I was pretty close to shore.... There was a dredging pipeline that ran between the ship and Ford Island. And I guess that I was only about 25 yards from the pipeline and 10 yards from Ford Island, and managed to get ashore. I wasn’t so much covered with oil. I didn’t have any clothes on. [The burning fuel oil] burnt all my clothes off. I walked up to the airfield which wasn’t very bright of me, because this was still being attacked at first. I wanted to get a machine gun in the administration building but I couldn’t do that. Then I was given a boat cloak from one of my men. It was quite a sight to see 400 or 500 men walking around all burnt, just like charred steak. You could just see their eyes and their mouths. It was terrible. Later I went over to the island and went to the Marine barracks and got some clothes.
At the Marine Barracks, Captain Samuel R. Shaw, who commanded one of the two barracks companies, vividly remembered that Sunday morning as well:
The boat guards were in place, and the music was out there, and the old and new officer of the day. And we had a music, and a hell of a fine sergeant bugler who had been in Shanghai. He would stand beside the officers of the day, and there came the airplanes, and he looked up and he said, “Captain, those are Japanese war planes.” And one of the two of them said, “My God, they are, sound the call to arms.” So the bugler started sounding the call to arms before the first bomb hit.
Of course they had already started taking out the machine guns. They didn’t wait for the key in the OD’s office, they just broke the door down and hauled out the machine guns, put them in position. Everybody that wasn’t involved in that drill grabbed their rifles and ran out in the parade ground, and starting firing at the airplanes. They must have had several hundred men out there with rifles. And every [Japanese] plane that was recovered there, or pieces of it, had lots of .30-caliber holes—somebody was hitting them, machine guns or rifles.
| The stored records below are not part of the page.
(* ===== verification/Incremental.v ===== *)
(** * Scans since a cursor (src/crdt/scanner/)

    What a scan with an [after_hlc] cursor leaves out of a full one. The cursor filters
    twice: whole rows by the row HLC, in SQL and as text, and then columns by their own
    HLC, as numbers. *)

From S2P Require Import Prelude Utf8 Hashing Names Json Sql Mini Hlc Lww Trigger Report Errors Value Scanner Preimage Policy Preflight Grouping Row Write DeleteProp Engine EngineLemmas Apply Store Merge Sync.

Section incremental.
Context `{Unicode} `{Serde} {db : Type} `{RowScan db}.

Definition newer_change (h : string) (c : ColumnChange) : bool := hlc_is_newer (hlc_timestamp c) h.

Lemma filter_flat_map {A B} (f : A -> list B) (Q : B -> bool) l :
  List.filter Q (flat_map f l) = flat_map (fun x => List.filter Q (f x)) l.
Proof. induction l as [|x l IH]; [done|]. cbn. by rewrite List.filter_app, IH. Qed.

Lemma emit_column_after table pk m h device col :
  emit_column table pk m (Some h) device None col = List.filter (newer_change h) (emit_column table pk m None device None col).
Proof.
  unfold emit_column. destruct (hlc_to_use m (ci_name col)) as [hlc|]; [|done].
  unfold passes_hlc, passes_origin. rewrite andb_true_r. cbn. unfold newer_change. cbn. by destruct (hlc_is_newer hlc h).
Qed.

(** The columns of a row since a cursor. *)
Definition shipped_after (h : string) (schema : list ColumnInfo) (table device : string) (r : stored) : list ColumnChange :=
  List.filter (newer_change h) (shipped schema table device r).

Lemma emit_shipped_after h schema table device r :
  emit_row_changes (scanned schema r) (select_columns_of schema) (fst (partition_columns schema))
    (snd (partition_columns schema)) table (Some h) device None None = Ok (shipped_after h schema table device r).
Proof.
  pose proof (emit_shipped schema table device r) as Hs. unfold emit_row_changes in *.
  destruct (read_row _ _ _ _) as [m| |]; [|done..]. cbn [mbind res_bind] in *. injection Hs as Hs. f_equal.
  unfold shipped_after. rewrite <- Hs, filter_flat_map. apply flat_map_ext. intros col. apply emit_column_after.
Qed.

(** The scan of a table, with the rows its SELECT returned. *)
Lemma scan_table_rows (c : db) table after device schema changes :
  scan_table_for_local_changes c table after device default_filters = Ok changes ->
  get_table_schema c table = Ok schema -> schema <> [] ->
  exists rows css,
    query c (Scan (select_columns_of schema) table (fst (scan_predicates after None))) (snd (scan_predicates after None)) = Ok rows /\
    Forall2 (fun row cs => emit_row_changes row (select_columns_of schema) (fst (partition_columns schema))
      (snd (partition_columns schema)) table after device None None = Ok cs) rows css /\ changes = concat css.
Proof.
  unfold scan_table_for_local_changes. cbn [column_eq default_filters mbind res_bind].
  intros Hs Hsch Hne. rewrite Hsch in Hs. cbn [db_from_sql map_err mbind res_bind] in Hs.
  destruct schema as [|ci schema]; [done|].
  set (sch := ci :: schema) in *. destruct (fst (partition_columns sch)) eqn:Hpk; [done|].
  destruct (missing_columns sch); [|done].
  change (scan_rows c table sch after device default_filters) with
    (let '(predicates, params) := scan_predicates after None in
     rows ← @db_from_sql (list (list SqlValue)) (query c (Scan (select_columns_of sch) table predicates) params);
     css ← try_map (fun row => emit_row_changes row (select_columns_of sch) (fst (partition_columns sch))
                      (snd (partition_columns sch)) table after device None None) rows;
     Ok (concat css)) in Hs.
  destruct (scan_predicates after None) as [preds params]. cbn [fst snd].
  apply bind_Ok in Hs as (rows & Hq%map_err_Ok & (css & Hc & [= <-])%bind_Ok). exists rows, css.
  split; [exact Hq|]. split; [|done]. apply try_map_Ok in Hc. by rewrite <- Hpk.
Qed.

Lemma scanned_after (c : db) table device schema h changes :
  scan_table_for_local_changes c table (Some h) device default_filters = Ok changes ->
  get_table_schema c table = Ok schema -> schema <> [] ->
  Permutation changes (flat_map (shipped_after h schema table device) (List.filter (after_cursor h) (rows_of c table))).
Proof.
  intros Hs Hsch Hne. destruct (scan_table_rows _ _ _ _ _ _ Hs Hsch Hne) as (rows & css & Hq & Hf & ->). cbn [scan_predicates fst snd] in Hq.
  apply scan_after in Hq as (admitted & -> & Hp). rewrite <- Hp.
  assert (concat css = flat_map (shipped_after h schema table device) admitted) as ->; [|done]. clear Hs Hp.
  revert css Hf. induction admitted as [|r rs IH]; intros css Hf; cbn [map] in Hf.
  - by apply Forall2_nil_inv_l in Hf as ->.
  - apply Forall2_cons_inv_l in Hf as (cs & css' & Hcs & Hf & ->). cbn [concat flat_map].
    f_equal; [|by apply IH]. pose proof (emit_shipped_after h schema table device r) as He. unfold scanned in He. rewrite He in Hcs. by injection Hcs.
Qed.

(** A row the cursor's predicate leaves out has nothing newer than the cursor. *)
Record since_ok (h : string) (schema : list ColumnInfo) (r : stored) : Prop := {
  since_scannable : scannable schema r;
  since_covers : row_hlc_covers r;
  since_text : forall s, cell r HLC_TIMESTAMP_COLUMN = SText s -> hlc_is_newer s h = true -> String.compare s h = Gt;
}.

Lemma not_newer_trans a b h : cmp_le compare_hlc_strings a b -> hlc_is_newer b h = false -> hlc_is_newer a h = false.
Proof.
  intros Hab Hb. apply hlc_not_newer_le in Hb. apply hlc_not_newer_le. by eapply cmp_le_trans; [apply _| |].
Qed.

Lemma left_out_not_newer h schema r :
  since_ok h schema r -> after_cursor h r = false -> hlc_is_newer (row_hlc r) h = false.
Proof.
  intros [_ _ Ht]. unfold after_cursor, row_hlc. destruct (cell r HLC_TIMESTAMP_COLUMN) as [|i|f|s|b] eqn:Hc; try done.
  - intros _. apply hlc_not_newer_le, empty_hlc_least.
  - intros _. apply hlc_not_newer_le, empty_hlc_least.
  - intros [_ Hcmp]%orb_false_iff. destruct (hlc_is_newer s h) eqn:Hn; [|done]. by rewrite (Ht s) in Hcmp.
Qed.

Lemma left_out_ships_nothing h schema table device r :
  since_ok h schema r -> after_cursor h r = false -> shipped_after h schema table device r = [].
Proof.
  intros Hok Hout. pose proof (left_out_not_newer _ _ _ Hok Hout) as Hrow. destruct Hok as [Hscan Hcov _].
  unfold shipped_after, shipped. rewrite filter_flat_map. induction (snd (partition_columns schema)) as [|col cols IH]; [done|].
  cbn [flat_map]. rewrite IH, app_nil_r. rewrite <- emit_column_after. unfold emit_column.
  rewrite (hlc_to_use_row schema) by done. unfold column_hlc.
  assert (forall s, non_empty s = Some s \/ non_empty s = None) as Hns by (intros s; unfold non_empty; destruct (is_empty s); auto).
  destruct ((jget (ci_name col) (row_hlcs r) ≫= as_str) ≫= non_empty) as [s|] eqn:Hs.
  - assert (stored_hlc (row_hlcs r) (ci_name col) = s) as Heq.
    { unfold stored_hlc. destruct (jget _ _ ≫= as_str) as [s'|]; [|done]. cbn in *. destruct (Hns s') as [Hx|Hx]; congruence. }
    specialize (Hcov (ci_name col)). rewrite Heq in Hcov. cbn [passes_hlc].
    by rewrite (not_newer_trans _ _ _ Hcov Hrow).
  - destruct (Hns (row_hlc r)) as [->| ->]; [|done]. cbn [passes_hlc]. by rewrite Hrow.
Qed.
End incremental.

(** C13: an incremental scan is a full scan without what the cursor has seen: on a
    table whose row HLCs cover their columns - which merging keeps so - and whose newer
    row HLCs also compare as greater text, a scan since a cursor ships exactly the
    changes of the full scan that are newer than the cursor; the row filter in SQL drops
    nothing that is. *)
Theorem incremental_scan_complete `{Unicode} `{Serde} {db : Type} `{RowScan db}
    (c : db) table device schema h full since :
  get_table_schema c table = Ok schema -> schema <> [] ->
  scan_table_for_local_changes c table None device default_filters = Ok full ->
  scan_table_for_local_changes c table (Some h) device default_filters = Ok since ->
  (forall r, r ∈ rows_of c table -> since_ok h schema r) ->
  Permutation since (List.filter (newer_change h) full).
Proof.
  intros Hsch Hne Hfull Hsince Hok. rewrite (scan_table_shipped _ _ _ _ _ Hfull Hsch), filter_flat_map.
  rewrite (scanned_after _ _ _ _ _ _ Hsince Hsch Hne). clear Hfull Hsince. apply Permutation_refl'.
  change (fun x => List.filter (newer_change h) (shipped schema table device x)) with (shipped_after h schema table device).
  induction (rows_of c table) as [|r rs IH]; [done|]. cbn [List.filter flat_map].
  rewrite <- IH by (intros r' Hr'; apply Hok; by right). destruct (after_cursor h r) eqn:Ha; [done|].
  pose proof (left_out_ships_nothing h schema table device r (Hok r ltac:(by left)) Ha) as Hl.
  unfold shipped_after in Hl |- *. by rewrite Hl.
Qed.

(** ** A concrete scan *)

Lemma covers_by_entries `{Serde} (r : stored) :
  forallb (fun e => match as_str (snd e) with Some s => negb (hlc_is_newer s (row_hlc r)) | None => true end) (row_hlcs r) = true ->
  row_hlc_covers r.
Proof.
  intros Hall col. unfold stored_hlc. destruct (jget col (row_hlcs r)) as [v|] eqn:Hj; cbn; [|apply empty_hlc_least].
  destruct (as_str v) as [s|] eqn:Hs; cbn; [|apply empty_hlc_least].
  rewrite forallb_forall in Hall. apply jget_In in Hj. apply Hall in Hj. cbn [snd] in Hj. rewrite Hs in Hj.
  apply hlc_not_newer_le. by apply negb_true_iff.
Qed.

Definition note_since : list ColumnChange :=
  match scan_table_for_local_changes note_source "notes" (Some "4/a") "dev" default_filters with Ok cs => cs | _ => [] end.

Lemma note_since_ok r : note_row_ok r = true ->
  forallb (fun e => match as_str (snd e) with Some s => negb (hlc_is_newer s (row_hlc r)) | None => true end) (row_hlcs r) = true ->
  match cell r HLC_TIMESTAMP_COLUMN with
  | SText s => if hlc_is_newer s "4/a" then match String.compare s "4/a" with Gt => true | _ => false end else true
  | _ => false
  end = true ->
  since_ok "4/a" note_schema r.
Proof.
  intros Hok Hcov Ht. split; [by apply note_scannable|by apply covers_by_entries|].
  intros s Hs Hn. rewrite Hs, Hn in Ht. by destruct (String.compare s "4/a").
Qed.

Lemma incremental_scan_complete_witness :
  map column_name note_since = ["body"] /\ length (note_changes note_source) = 4%nat /\
  Permutation note_since (List.filter (newer_change "4/a") (note_changes note_source)).
Proof.
  split; [run|]. split; [run|].
  apply (incremental_scan_complete note_source "notes" "dev" note_schema "4/a").
  - run.
  - discriminate.
  - run.
  - run.
  - change (rows_of note_source "notes") with [note_other; note_a]. intros r Hr.
    apply elem_of_cons in Hr as [->|Hr]; [|apply list_elem_of_singleton in Hr as ->]; apply note_since_ok; run.
Defined.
Then I remembered—here we had all these guys on the post who had not been relieved, and they had been posted at 4 o’clock, and come 9 o’clock, 9:30 they not only had not been relieved but had no chow and no water. So I got hold of the mess sergeant and told him to organize, to go around to the posts.
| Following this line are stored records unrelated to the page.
Lemma made_writes batch skips o0 o1 :
  batch_made policy batch skips table key schema o0 o1 -> wrote o0 o1 batch.
Proof.
  intros [[Hnone ->]|(group & input & d & q & tx & q' & tx' & Hp & Hsome & _ & Hask & Hprep & Hb & _)].
  - destruct o0 as [r0|]; [|done]. split; [done|]. exists r0. split; [done|]. split; [by apply registers_none|].
    split; [apply cmp_le_refl, _|]. split; [done|by left].
  - change (signature_prepare_row q tx input = Ok (d, q', tx')) in Hprep. destruct o1 as [r1|], o0 as [r0|]; try done.
    + split; [done|]. exists r0. split; [done|]. by eapply merged_writes.
    + split; [done|]. destruct Hb as (r0 & Hbl & Hm). exists r0. split; [done|]. by eapply merged_writes.
Qed.

(** Nothing keeps a call from creating the row it brings: no constraint refuses a change
    of the row, and one that can create it is newer than every entry the delete log holds
    for the row. *)
Definition not_refused (now : nat -> Z) (c : db) (batch : list ColumnChange) : Prop :=
  match fst (commit_batch policy now c batch tt) with
  | Ok (o, _, _) => ~ constraint_skip batch k (skipped o)
  | _ => True
  end.
Definition unburied (c : db) (batch : list ColumnChange) : Prop :=
  exists ch, ch ∈ changes_at k batch /\ viable schema ch /\
    forall m d, from_str_map key = Some m -> tombstone c table m d -> hlc_is_newer (hlc_timestamp ch) d = true.
Definition unhindered (now : nat -> Z) (c : db) (batch : list ColumnChange) (c' : db) : Prop :=
  rows_at c table w ps = [] -> any_viable batch -> not_refused now c batch /\ unburied c batch.

Lemma call_committed now now_commit conn batch svc o0 :
  stored_row conn table key schema w ps o0 -> alone conn batch table key schema w ps -> no_log_changes batch ->
  call_commits now conn batch = true -> unhindered now conn batch (call_conn now now_commit conn batch svc) ->
  exists o1, stored_row (call_conn now now_commit conn batch svc) table key schema w ps o1 /\
    same_schema conn (call_conn now now_commit conn batch svc) /\ moved o0 o1 batch.
Proof.
  intros Hrow Halone Hno. unfold call_commits, unhindered, not_refused. rewrite call_conn_commit.
  destruct (commit_batch policy now conn batch tt) as [[[[o m] []]| |] conn'] eqn:Hc; [|done..]. intros _ Hun. cbn [fst snd] in *.
  pose proof (commit_batch_schema _ (signature_leaves_store provider) _ _ _ _ _ _ _ _ Hc) as Hss.
  destruct (commit_batch_row policy (signature_leaves_store provider) _ _ _ _ _ _ _ _ _ _ _ _ _ _ Hrow Halone Hc)
    as (cm & Hcm & o1 & _ & Hrm & Hmade & Hd). rewrite no_inbound_ids in Hd by done.
  exists o1. split; [apply Hd; by intros id Hid%elem_of_nil|]. split; [done|].
  pose proof (made_writes _ _ _ _ Hmade) as Hg. unfold wrote in Hg.
  destruct (sr_address _ _ _ _ _ _ _ Hrow) as [_ _ _ (mk & Hmk & _)].
  assert (o0 = None -> fate table key schema batch (fun h => exists d, tombstone conn table mk d /\ cmp_le compare_hlc_strings h d)
    (skipped o) (gone_from table w ps cm)) as Hfate
    by (intros ->; by eapply (absent_call provider table key schema Hnames w ps)).
  unfold gone_from in Hfate. rewrite (sr_rows _ _ _ _ _ _ _ Hrm) in Hfate. destruct o1 as [r1|]; cbn in Hfate.
  - destruct Hg as (_ & r0 & Hst & Hreg & _). split; [exact Hfate|]. by exists r0.
  - split; [done|]. intros Hany. subst o0. destruct Hun as [Hcs (ch & Hch & Hvia & Hnew)]; [apply Hrow|done|].
    destruct (Hfate eq_refl ch Hch Hvia) as [(d & Ht & Hle)|?]; [|done].
    specialize (Hnew mk d Hmk Ht). apply hlc_is_newer_Gt in Hnew. done.
Qed.

(** A change that is not in the skip list is what the row holds of its column. *)
Lemma made_landed batch skips o0 o1 i ch :
  batch_made policy batch skips table key schema o0 o1 -> batch !! i = Some ch -> change_key ch = (table, key) -> i ∉ skips ->
  exists r v, o1 = Some r /\ json_to_rusqlite_value (value ch) = Ok v /\
    r !! column_name ch = Some (stored_as schema (column_name ch) v) /\
    stored_hlc (row_hlcs r) (column_name ch) = hlc_timestamp ch.
Proof.
  intros [[Hnone _]|(group & input & d & q & tx & q' & tx' & Hp & _ & Hidx & Hask & Hprep & _ & Hland)] Hi Hk Hsk.
  - assert (ch ∈ changes_at (table, key) batch) as Hin by (apply list_elem_of_filter; split; [done|by eapply list_elem_of_lookup_2]).
    rewrite Hnone in Hin. by apply elem_of_nil in Hin.
  - destruct (Hland i ch) as [?|(r1 & -> & v & sg & Hacc & Hh & Hv)]; [by apply Hidx|done|]. exists r1, v.
    split; [done|]. split; [|by split].
    change (signature_prepare_row q tx input = Ok (d, q', tx')) in Hprep.
    by pose proof (signature_accepts _ _ _ _ _ _ _ _ _ _ _ Hask Hprep Hacc).
Qed.

(** C6: what a call reports as applied is what the row holds: of a successful
    call without delete-log changes, every change that the outcome does not name as
    skipped is found in the row of its key - which was stored before or is created by
    the call - with the value its JSON stands for, as the column stores it, and with the
    change's HLC as the HLC of the column. *)
Theorem applied_change_is_held now now_commit conn changes svc o conn' svc' i ch o0 :
  apply_remote_changes policy now now_commit conn changes svc tt = (Ok (o, tt), conn', svc') ->
  stored_row conn table key schema w ps o0 -> alone conn changes table key schema w ps -> no_log_changes changes ->
  changes !! i = Some ch -> change_key ch = (table, key) -> i ∉ map sk_input_index (skipped o) ->
  exists r v, rows_at conn' table w ps = [r] /\ json_to_rusqlite_value (value ch) = Ok v /\
    r !! column_name ch = Some (stored_as schema (column_name ch) v) /\
    stored_hlc (row_hlcs r) (column_name ch) = hlc_timestamp ch.
Proof.
  unfold apply_remote_changes. intros Hc Hrow Halone Hno Hi Hk Hsk.
  destruct (commit_batch policy now conn changes tt) as [[[[o' m] p]| |] c] eqn:Hb; [|done..].
  assert (o' = o /\ c = conn') as [-> ->].
  { destruct m; [|by injection Hc]. destruct (advance_past_remote _ _ _) as [[]]; by injection Hc. }
  destruct (commit_batch_row policy (signature_leaves_store provider) _ _ _ _ _ _ _ _ _ _ _ _ _ _ Hrow Halone Hb)
    as (cm & _ & (o1 & Hr1 & Hg)%batch_row_no_log); [|done].
  destruct (made_landed _ _ _ _ _ _ Hg Hi Hk Hsk) as (r & v & -> & Hv & Hcell & Hh). exists r, v. split; [apply Hr1|done].
Qed.

(** A refused call leaves the store. *)
Lemma refused_leaves_store now now_commit conn batch svc :
  call_commits now conn batch = false -> same_store conn (call_conn now now_commit conn batch svc).
Proof.
  unfold call_commits. rewrite call_conn_commit. unfold commit_batch.
  destruct (preflight_batch _ _ _ _) as [p1| |]; [|by split..]. unfold with_fk_disabled.
  destruct (foreign_keys_enabled conn) as [was| |]; [|by split..].
  destruct (execute conn (SetForeignKeys false) []) as [[n c1]| |] eqn:Hoff; [|by split..].
  destruct (run_tx _ _ c1 _) as [r c2] eqn:Htx. cbn [fst snd]. intros Hr. apply run_tx_fail in Htx; [|done]. subst c2.
  apply store_keeps in Hoff. cbn in Hoff. unfold restore_foreign_keys.
  destruct (execute c1 (SetForeignKeys was) []) as [[n2 c3]| |] eqn:Hon; cbn; [|done|done].
  apply store_keeps in Hon. cbn in Hon. by etrans.
Qed.

(** ** A run of calls *)

(** A run of calls and the changes it delivers: those of its committed calls, each of
    which meets [ok]; refused calls deliver nothing, and clock readings and clocks are
    arbitrary. *)
Inductive runs (ok : (nat -> Z) -> db -> list ColumnChange -> db -> Prop) : db -> list ColumnChange -> db -> Prop :=
| runs_nothing conn : runs ok conn [] conn
| runs_call now now_commit conn batch svc rest conn' :
    call_commits now conn batch = true -> ok now conn batch (call_conn now now_commit conn batch svc) ->
    runs ok (call_conn now now_commit conn batch svc) rest conn' ->
    runs ok conn (batch ++ rest) conn'
| runs_refused now now_commit conn batch svc rest conn' :
    call_commits now conn batch = false ->
    runs ok (call_conn now now_commit conn batch svc) rest conn' ->
    runs ok conn rest conn'.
They had a depot. At the beginning it was a supply depot. I told him to send a party over there and draw a lot of canteens and make sandwiches, and we’d send water and sandwiches around to the guys on posts until we found out some way to relieve all these guys, and get people back. Then he told me that it was fine except that he didn’t have nearly enough messmen, they were all out in the parade ground shooting. I think the second phase of planes came in at that time and we had a hell of an uproar.